[DATASET CONTENT]:
(* ===== verification/WakeFacts.v ===== *)
(** * Every topology of the ready arena, and the wakes that climb through them.

    A table of cells is sound when each of its topologies stands for a queue and
    each of its tasks is attached to one; every operation keeps it so. A wake
    ends, and when it has ended nothing on its way is left asleep. *)

From stdpp Require Import gmap.
From S2P Require Import Prelude Routes ReadySet ReadySetFacts ReadyArena ArenaFacts LanesFacts TopologyFacts.

Module Tables.
Import Word Cells CellFacts ChainFacts Ages PoolLaw Topo StateWord LaneFacts QueueFacts.

Section tables.
Context `{GL : GenerationsLaws} {E : Type}.
Implicit Types (s : Slots) (Q : gmap Z Queue).

Record sound s Q : Prop := {
  so_wf : wf s;
  so_queue root q : Q !! root = Some q -> exists r, holds s root r q;
  so_topology root c : at_ s root = Some c -> kind (c_state c) = Topology -> is_Some (Q !! root);
  so_task i c : at_ s i = Some c -> kind (c_state c) = Task -> is_Some (Q !! topology (task_record (c_payload c)));
}.

Definition plain (c : Cell) : Prop := kind (c_state c) <> Task /\ kind (c_state c) <> Topology.
Lemma plain_task root c : plain c -> ~ task_of root c.
Proof. intros [? _] [? _]. done. Qed.
Lemma queue_kind s root r q : holds s root r q -> at_ s root = Some r /\ kind (c_state r) = Topology.
Proof. intros [Hl _ _ _]. split; apply Hl. Qed.
Lemma holds_cell s root r q c : holds s root r q -> at_ s root = Some c -> c = r.
Proof. intros Hh Hc. destruct (queue_kind _ _ _ _ Hh) as [Hr _]. congruence. Qed.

[THE TASK]: How many lines in the listing above contain "Require"? Answer with the number alone.

[RESPONSE AREA]: 2